No.06

菅田正明-民族宗教史家

ようげん寺報バックナンバー

新参道の真ん中に置かれた移動交番

 昭和30年代の初めごろまで新参道は道路工事や水道工事のための資材置き場だった。砂利とか、側溝に使うコンクリート製のU字溝だとか、幼児なら楽に通り抜けることもできる大きなコンクリート製の土管や、かなり太めの長い鉄管などが置かれていた。ちょっと危険も伴うけれど、子ども達にとってはワイルドな遊び場の空間でもあった。
 昭和20年代中頃の4月になると、一力屋と池田屋や萬屋の中間の、現在の新参道の真ん中あたりに交番が出現した。お巡りさん一人が入れる程度のスペースの、三角屋根の小さな交番で、夏休みが始まる直前まで設置された。

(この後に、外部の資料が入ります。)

Definition validate_global (path : string) (l : Limits) (g : Global) (tiers : list string) : list Problem :=
  let floors := range_floors (gl_Floors g) in
  let sum := foldl (λ sum nf, f64_add sum (snd nf)) f64_zero floors in
  concat (map (validate_floor path) floors)
  ++ report (bool_decide (gl_Floors g = ∅)) (path +:+ ".global.floors")
       "list every region, e.g. {eu-west: 0.3, us-east: 0.3}" []
  ++ report (f64_ltb (f64_of_int 1) sum) (path +:+ ".global.floors")
       "shares sum to %.2f; they must sum to at most 1" [AFloat sum]
  ++ concat (map (λ name,
       let a := orDefault (from_option ti_Algorithm "" (li_Tiers l !! name)) (li_Algorithm l) in
       report (negb (a =? "")%string && negb (a =? "fixed_window")%string)
         (path +:+ ".tiers." +:+ name +:+ ".algorithm") "global quotas support fixed_window only" []) tiers)
  ++ report (bool_decide (is_Some (li_Org l))) (path +:+ ".org")
       "an org budget cannot be combined with global (multi-region) quotas" [].

Definition validate_cost_policy (path : string) (c : Cost) : list Problem :=
  report (TrimSpace (cs_ActualHeader c) =? "")%string (path +:+ ".cost.actual_header")
    "is required: the response header (or trailer) carrying the actual cost" []
  ++ report (negb (one_of [""; "estimate"; "refund"] (cs_OnMissing c))) (path +:+ ".cost.on_missing")
       "must be estimate or refund (got %q)" [AStr (cs_OnMissing c)]
  ++ report ((cs_Estimate c <? 0) || (cs_MaxDebt c <? 0)) (path +:+ ".cost")
       "estimate and max_debt must not be negative" [].

(** A check of an optional block. *)
Definition on_some {A} (f : A → list Problem) (x : option A) : list Problem := from_option f [] x.

Definition validateV3Limits (path : string) (l : Limits) (tiers : list string) : list Problem :=
  report (bad_algo (li_Algorithm l)) (path +:+ ".algorithm") algo_msg [AStr (li_Algorithm l)]
  ++ report (negb (one_of modes (li_Mode l))) (path +:+ ".mode") mode_msg [AStr (li_Mode l)]
  ++ on_some (validate_leasing path) (li_Leasing l)
  ++ on_some (validate_org path) (li_Org l)
  ++ validate_also path (list_to_map (map (λ t, (t, -1)) tiers)) 0 (li_Also l)
  ++ on_some (λ g, validate_global path l g tiers) (li_Global l)
  ++ on_some (validate_cost_policy path) (li_Cost l).

Definition validateLimits (path : string) (l : Limits) : list Problem :=
  let names := sortedTierNames (li_Tiers l) in
  report (li_Window l <=? 0) (path +:+ ".window") "is required, e.g. 1m" []
  ++ report (bool_decide (li_Tiers l = ∅)) (path +:+ ".tiers")
       "define at least one tier, e.g. free: {requests: 100}" []
  ++ concat (map (validate_tier path l) names)
  ++ report (negb (li_DefaultTier l =? "")%string && bool_decide (li_Tiers l !! li_DefaultTier l = None))
       (path +:+ ".default_tier") "%q is not one of the tiers (%s)" [AStr (li_DefaultTier l); AStr (Join names ", ")]
  ++ on_some (λ fb, report (fb_Allow fb =? 0) (path +:+ ".when_hub_unavailable.allow")
                "must be greater than 0 (omit when_hub_unavailable to reject with 503)" []) (li_WhenHubUnavailable l)
  ++ report (li_LeaseSize l <? 0) (path +:+ ".lease_size") "must not be negative" []
  ++ validateV3Limits path l names.

(** ** Upstreams and authentication *)

(** [url.Parse], and what is used of its result. *)
Record URL := mkURL { u_Scheme : string; u_Host : string; u_Path : string }.
Variable url_Parse : string → option URL.

Definition http_scheme (u : URL) : bool := (u_Scheme u =? "http")%string || (u_Scheme u =? "https")%string.

(** The closure [check]. *)
Definition check_upstream (raw : string) : option URL :=
  match url_Parse raw with
  | Some u => if http_scheme u && negb (u_Host u =? "")%string then Some u else None
  | None => None
  end.

Definition upstream_msg : string := "%q must be an http(s) URL with a host".

Fixpoint validate_replicas (path basePath : string) (i : nat) (raws : list string) : list Problem :=
  match raws with
  | [] => []
  | raw :: rest =>
      let p := nth_path (path +:+ ".upstreams") i in
      match check_upstream raw with
      | None => mkProblem p upstream_msg [AStr raw] :: validate_replicas path basePath (S i) rest
      | Some u =>
          let up := TrimSuffix "/" (u_Path u) in
          if (i =? 0)%nat then validate_replicas path up (S i) rest
          else report (negb (up =? basePath)%string) p
                 "must have the same path as upstreams[0] (%q) so retries can move between replicas"
                 [AStr basePath]
               ++ validate_replicas path basePath (S i) rest
      end
  end.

同様の交番は現在、内閣国務大臣に就任した人の家の前とか角に、警備のため在任中だけ置かれている。必要がなくなれば自動車で運び去ることができるものである。ただし、戦前の地図を見ると、ここに常設の交番があったようだ。
 昭和27年9月、徳持小学校が開校されると、その翌年には、もう、その移動式の小さなポリスボックスは置かれなくなってしまった。徳小ホームページを見ると「昭和27年9月13日 池上小学校より1~5年までの749名を分離し、14学級として編成」とある。それにともない、池小では1年生と6年生を除く2~5年生が午前と午後の二部授業制になっていたのが通常形態へ復した。そのとき、わたしは2年生だったが、入学時の一学年7組1クラス60名以上が4組1クラス50数名になった。この臨時交番のお巡りさんは子ども達の人気者だった。校庭外へ出てもよい図画の時間にはお巡りさんは格好のモデルとして選ばれた。多少の無理な決めポーズにも、若いお巡りさんは応じてくれたように記憶する。
 お巡りさんといえば、昭和30年代の初頭まで、池上駅前の三菱銀行(現・三菱東京UFJ銀行池上支店)のある五ッ角には、毎日夕方になると、お巡りさんがやってきて華麗にダンスを踊った。もちろん、交通整理をするためにである。堤電機と福好肉店との間の池上通り(当時は改正道路)の真ん中である。まだ、信号が設置されていなかったからである。
 現在の新参道の場所には戦前は数軒の住宅もあったらしいが、戦時中、空襲の類焼を防ぐため強制的に取り壊されたという。そして、その先は戦前の都市計画では現在の池上通りを横切る形で蒲田方面へ抜ける道路が予定されていた。それが終戦で挫折し、のち都営堤方アパートが建設された場所には戦後間もなく、焼跡闇市を彷彿とさせるマーケットが出現し、新参道が資材置き場だったころは結構賑わっていた。